Pour cela, elle reprit en partie la trame de la Sonate, mais du point de vue de l'épouse : il y a un transfert de centre de gravité, le narrateur omniscient adoptant cette fois le regard de l'épouse sur l'époux, époux qui ne nous paraît pas considérablement changé sous la plume de Sophie. Tout confirme les principaux traits du caractère prêtés par l'auteur de la Sonate à son triste "héros", son double : n'ayant d'intérêt que charnel envers sa femme, incapable de gestes affectueux qui n'aient pas pour motivation le sexe, rarement prévenant et toujours par intérêt, calculateur et ego-centré, peu soucieux de la santé de ses enfants, de leur éducation, jaloux jusqu'au délire de persécution, non seulement des autres hommes mais du temps consacré aux soins et à l'éducation des enfants, hostile aux médecins, surtout quand ils lui conseillent de ne pas continuer à agrandir la famille pour sauvegarder la santé de sa femme (mais on découvre qu'il y a volontiers recours pour lui), ressassant des soupçons ridicules fondés sur des scénarios aberrants, étalant au grand jour des infidélités récurrentes qui font ricaner ses rivales jusque sous le nez de son épouse (ce que n'avait pas avoué le le "Pozdnychev" de la Sonate), brutal psychologiquement, menaçant, gueulard, monstrueux d'égoïsme : le "Prince", quand il n'est pas en goguette à la poursuite d'un gibier ou d'un jupon, semble une araignée tapie au sein de la sa toile ; une grosse bestiole atteinte de folie interprétative, surveillant comme un geôlier les faits et gestes de la mouche, son épouse, et toujours se préparant à lui fondre dessus.

Il est possible que Sophie ait forcé le trait, bien que l'ensemble sonne juste. Quoiqu'il en soit, Léon l'a bien cherché en écrivant une oeuvre aussi indélicate inspirée de leur vie commune ; que le retour de boomerang lui érafle un peu le visage n'est que justice : puisqu'enfin, le Grand Homme détenait tout le talent nécessaire au développement du même thème sans puiser aussi grossièrement le matériau dans son propre ménage. A tel point que l'oeuvre semble conçue pour faire du mal et diffuser un venin durable. le poison n'est pas l'arme des seules femmes.

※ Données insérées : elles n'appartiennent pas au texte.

(*@ src/internal/controller/registrycache/registry_cache_config_controller.go:51-84 Reconcile *)
Definition RegistryCacheReconcile (request : NamespacedName) : prog (Result * option GoError) :=
  secret ← callP (CGet Kcp KSecret request);
  match secret with
  | Err err => mret (stopIfNotFound err)
  | Ok secret =>
      if negb (secretControlledByKIM secret) then mret registrycache_stop
      else
        let runtimeID := mapGet (Labels (secretMeta secret)) registrycache_RuntimeIDLabel in
        runtime ← callP (CGet Kcp KRuntime (mkNN KcpNamespace runtimeID));
        match runtime with
        | Err err => mret (stopIfNotFound err)
        | Ok runtime =>
            if negb (timeIsZero (DeletionTimestamp (rtMeta runtime))) ||
               String.eqb (State (rtStatus runtime)) RuntimeStateTerminating
            then mret registrycache_stop
            else
              runtimeClient ← GetRuntimeClientWithScheme secret;
              match runtimeClient with
              | Err err => mret (mkResult false 0, Some err)
              | Ok _ => applyRegistryCacheConfig runtimeID
              end
        end
  end.

End Reconciler.

(** The updates of a secret the controller is called for. *)
(*@ src/internal/controller/registrycache/registry_cache_config_controller.go:224-246 SetupWithManager *)
Definition secretEventFilter (old new : Secret) : bool := metaChanged (secretMeta old) (secretMeta new).

(** ** Events of the watcher (runtimewatcher/watcherevent.go) *)

(** The object of an event: an unstructured object, or one of another type. *)
Inductive jsonValue := JString (s : string) | JOther.
Inductive eventObject := UnstructuredObject (content : gmap string jsonValue) | TypedObject.

Definition ErrConvertingWatcherEvent : GoError := newError "failed to convert event object".
Definition ErrExtractingRuntimeID : GoError := newError "failed to extract runtime ID from event data".

(*@ src/internal/registrycache/runtimewatcher/watcherevent.go:91-101 extractRuntimeIDFromMap *)
Definition extractRuntimeIDFromMap (content : gmap string jsonValue) : option string :=
  match content !! "runtime-id" with
  | Some (JString s) => Some s
  | _ => None
  end.

(*@ src/internal/registrycache/runtimewatcher/watcherevent.go:79-89 getRuntimeIDFromEvent *)
Definition getRuntimeIDFromEvent (object : eventObject) : result string :=
  match object with
  | UnstructuredObject content =>
      match extractRuntimeIDFromMap content with
      | Some runtimeID => Ok runtimeID
      | None => Err ErrExtractingRuntimeID
      end
  | TypedObject => Err ErrConvertingWatcherEvent
  end.

(** What the handler adds to the queue. *)
(*@ src/internal/registrycache/runtimewatcher/watcherevent.go:56-77 CreateSkrEventHandler *)
Definition skrEventRequest (namespace : string) (object : eventObject) : option NamespacedName :=
  match getRuntimeIDFromEvent object with
  | Err _ => None
  | Ok runtimeID => Some (mkNN namespace ("kubeconfig-" +:+ runtimeID))
  end.

(** The goroutine of AdaptEvents: it receives an event, then sends its object;
    both waits end when the context is cancelled. *)
Inductive pump := Receiving | Sending (object : eventObject) | Exited.

Record adapter := mkAdapter {
  arrived : list eventObject;                      (* everything written to the source, in order *)
  pending : list eventObject;                      (* what is not yet received of it *)
  srcClosed : bool;
  cancelled : bool;
  delivered : list eventObject;                    (* what the destination's reader has received *)
  goroutine : pump                                 (* the destination is closed once it has exited *)
}.

Definition startAdapter : adapter := mkAdapter [] [] false false [] Receiving.

(** The environment writes to the source, closes it, cancels the context; the
    goroutine takes its steps when the channels allow them. *)
(*@ src/internal/registrycache/runtimewatcher/watcherevent.go:29-54 AdaptEvents *)
Inductive adaptStep : adapter -> adapter -> Prop :=
| step_write a p c d g o :
    adaptStep (mkAdapter a p false c d g) (mkAdapter (a ++ [o]) (p ++ [o]) false c d g)
| step_close a p c d g : adaptStep (mkAdapter a p false c d g) (mkAdapter a p true c d g)
| step_cancel a p s d g : adaptStep (mkAdapter a p s false d g) (mkAdapter a p s true d g)
| step_receive a o p s c d : adaptStep (mkAdapter a (o :: p) s c d Receiving) (mkAdapter a p s c d (Sending o))
| step_drained a c d : adaptStep (mkAdapter a [] true c d Receiving) (mkAdapter a [] true c d Exited)
| step_stop_receiving a p s d : adaptStep (mkAdapter a p s true d Receiving) (mkAdapter a p s true d Exited)
| step_send a p s c d o : adaptStep (mkAdapter a p s c d (Sending o)) (mkAdapter a p s c (d ++ [o]) Receiving)
| step_stop_sending a p s d o : adaptStep (mkAdapter a p s true d (Sending o)) (mkAdapter a p s true d Exited).
(* ===== verification/FsmSafety.v ===== *)
(** * What a reconciliation may do

    [allowed v m h c]: in a reconciliation of the Runtime [v], the call [c] is
    justified after the history [h].  [Run] makes no other call, whatever the
    clusters answer, and panics only for a reason [panicCause] names. *)

From S2P Require Import Prelude Kube Gardener RuntimeApi Objects Effects Config Extensions.
From S2P Require Import RegistryCache StructuredAuth SkrDetails Seeds Rbac AuditLog ConverterApi.
From S2P Require Import FsmState FsmProvision FsmPatch FsmConfigure FsmDelete Fsm FsmCalls.

Local Open Scope string_scope.

(** ** The specification *)

(** A Shoot on which no state function dereferences a nil pointer. *)
Definition wellFormedShoot (sh : Shoot) : Prop :=
  (timeIsZero (DeletionTimestamp (shootMeta sh)) = false ->
     is_Some (stLastOperation (shootStatus sh))) /\
  is_Some (spInfrastructureConfig (ssProvider (shootSpec sh))) /\
  Forall (fun ext => extType ext = RegistryCacheExtensionType -> is_Some (extProviderConfig ext))
    (ssExtensions (shootSpec sh)).

(** Answers of the API servers that lack what the code takes for granted. *)
Definition illFormed (e : event) : Prop :=
  match e with
  | Ev (CGet Garden KShoot _) (Ok sh) => ~ wellFormedShoot sh
  | Ev (CList Garden KSeed _ _) (Ok seeds) => exists p, ~ Forall (settingsPresent p) seeds
  | Ev (CUpdate Kcp KRuntime _) (Ok rt) => ShootLastOperation (rtStatus rt) = None
  | _ => False
  end.

Definition sawIllFormed (h : history) : Prop := exists e, e ∈ h /\ illFormed e.

(** No status of a Runtime has been written. *)
Definition statusWrite (c : call) : bool :=
  match c with CUpdateStatus Kcp KRuntime _ => true | _ => false end.
Definition statusUnwritten (h : history) : Prop :=
  Forall (fun e => statusWrite (callOf e) = false) h.

Section Spec.
Context `{MetaLib} `{GardenerLib} `{Codec AuditlogExtensionConfig}.
Context (m : RCCfg) (v : Runtime).

Definition shootKey : NamespacedName := mkNN (ShootNamesapace m) (rsName (rShoot (rtSpec v))).
Definition clusterKey : NamespacedName :=
  mkNN (Namespace (rtMeta v)) (mapGet (Labels (rtMeta v)) LabelKymaRuntimeID).

(** The Runtime as it was when the reconciliation started. *)
Definition deleting : bool := negb (timeIsZero (DeletionTimestamp (rtMeta v))).
Definition hasFinalizer : bool := ContainsFinalizer (rtMeta v) (CfgFinalizer m).

Definition shootFound (h : history) (sh : Shoot) : Prop :=
  Ev (CGet Garden KShoot shootKey) (Ok sh) ∈ h.
Definition shootMissing (h : history) : Prop :=
  exists e, IsNotFound e = true /\ Ev (CGet Garden KShoot shootKey) (Err e) ∈ h.
Definition clusterGone (h : history) : Prop :=
  exists e, IsNotFound e = true /\ Ev (CGet Kcp KGardenerCluster clusterKey) (Err e) ∈ h.

(** The Shoot has the annotation without which Gardener refuses its deletion. *)
Definition hasDelConfirmation (sh : Shoot) : Prop :=
  Annotations (shootMeta sh) !! "confirmation.gardener.cloud/deletion" = Some "true".

(** The Shoot with that annotation, as it is applied: without the managed fields. *)
Definition confirmedCopy (sh : Shoot) : Shoot :=
  let meta := shootMeta sh in
  mkShoot "Shoot" "core.gardener.cloud/v1beta1"
    (mkMeta (Name meta) (GenerateName meta) (Namespace meta) (UID meta) (ResourceVersion meta) (Generation meta)
       (DeletionTimestamp meta) (Labels meta)
       (<["confirmation.gardener.cloud/deletion" := "true"]> (Annotations meta)) (Finalizers meta) [])
    (shootSpec sh) (shootStatus sh).

Lemma delConfirmation_spec sh : isGardenerCloudDelConfirmationSet (Annotations (shootMeta sh)) = true <-> hasDelConfirmation sh.
Proof.
  unfold isGardenerCloudDelConfirmationSet, hasDelConfirmation.
  change AnnotationGardenerCloudDelConfirmation with "confirmation.gardener.cloud/deletion".
  destruct (_ !! _) as [text|]; [rewrite String.eqb_eq|]; naive_solver.
Qed.

Lemma withDelConfirmation_copy sh : withDelConfirmation sh = confirmedCopy sh.
Proof. done. Qed.

(** [sh] carries the confirmation: it was read with it, or it is what the
    server made of the Shoot read and confirmed. *)
Definition confirmedShoot (h : history) (sh : Shoot) : Prop :=
  (shootFound h sh /\ hasDelConfirmation sh) \/
  (exists sh0, shootFound h sh0 /\
     Ev (CPatch Garden KShoot (confirmedCopy sh0) Apply) (Ok sh) ∈ h).

(** The structured authentication config map the Shoot names is gone. *)
Definition authConfigGone (h : history) (sh : Shoot) : Prop :=
  forall kas name, skKubeAPIServer (ssKubernetes (shootSpec sh)) = Some kas ->
    kasStructuredAuthentication kas = Some name -> name <> "" ->
    exists r, failsUnlessNotFound r = None /\
      Ev (CDelete Garden KConfigMap
            (mkConfigMap (metaNamed name (Namespace (shootMeta sh))) ∅)) r ∈ h.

Bien qu'il soit possible de déceler une complaisance certaine de l'auteure envers son héroïne, la magnifique, délicate et pure Anna, double d'elle-même, le portrait qu'elle trace du Prince, le "Pozdnychev" de la Sonate, c'est-à-dire de Tolstoï lui-même, est donc très fidèle à l'autoportrait de l'écrivain : aussi bien dans la Sonate que dans" À qui la faute ?" il se révèle un mari atteint d'une maladie mentale redoutable et sans doute incurable, de nature mélancolique, (dans le sens gravissime du mot que lui attribuait la psychiatrie du 19 ème siècle), avec bouffées incontrôlables de jalousie, tendance à la rationalisation délirante d'affects irrationnels et à la violence, au moins verbale.

Tolstoï a fait porter la responsabilité de l'échec de son mariage à une luxure partagée, mais il apparaît que seule sa propre addiction était en cause. Avec quel effroi, quel sentiment de trahison et d'injustice, la pauvre épouse a-t-elle appris à travers la Sonate que son mari la tenait pour co-responsable de cette "débauche" charnelle : débauche qu'elle vivait comme une persécution constante imposée de droit marital et de droit du plus fort, sans moyen de s'y soustraire, répétitive, rebutante, et se terminant infailliblement dans le sang et les couches.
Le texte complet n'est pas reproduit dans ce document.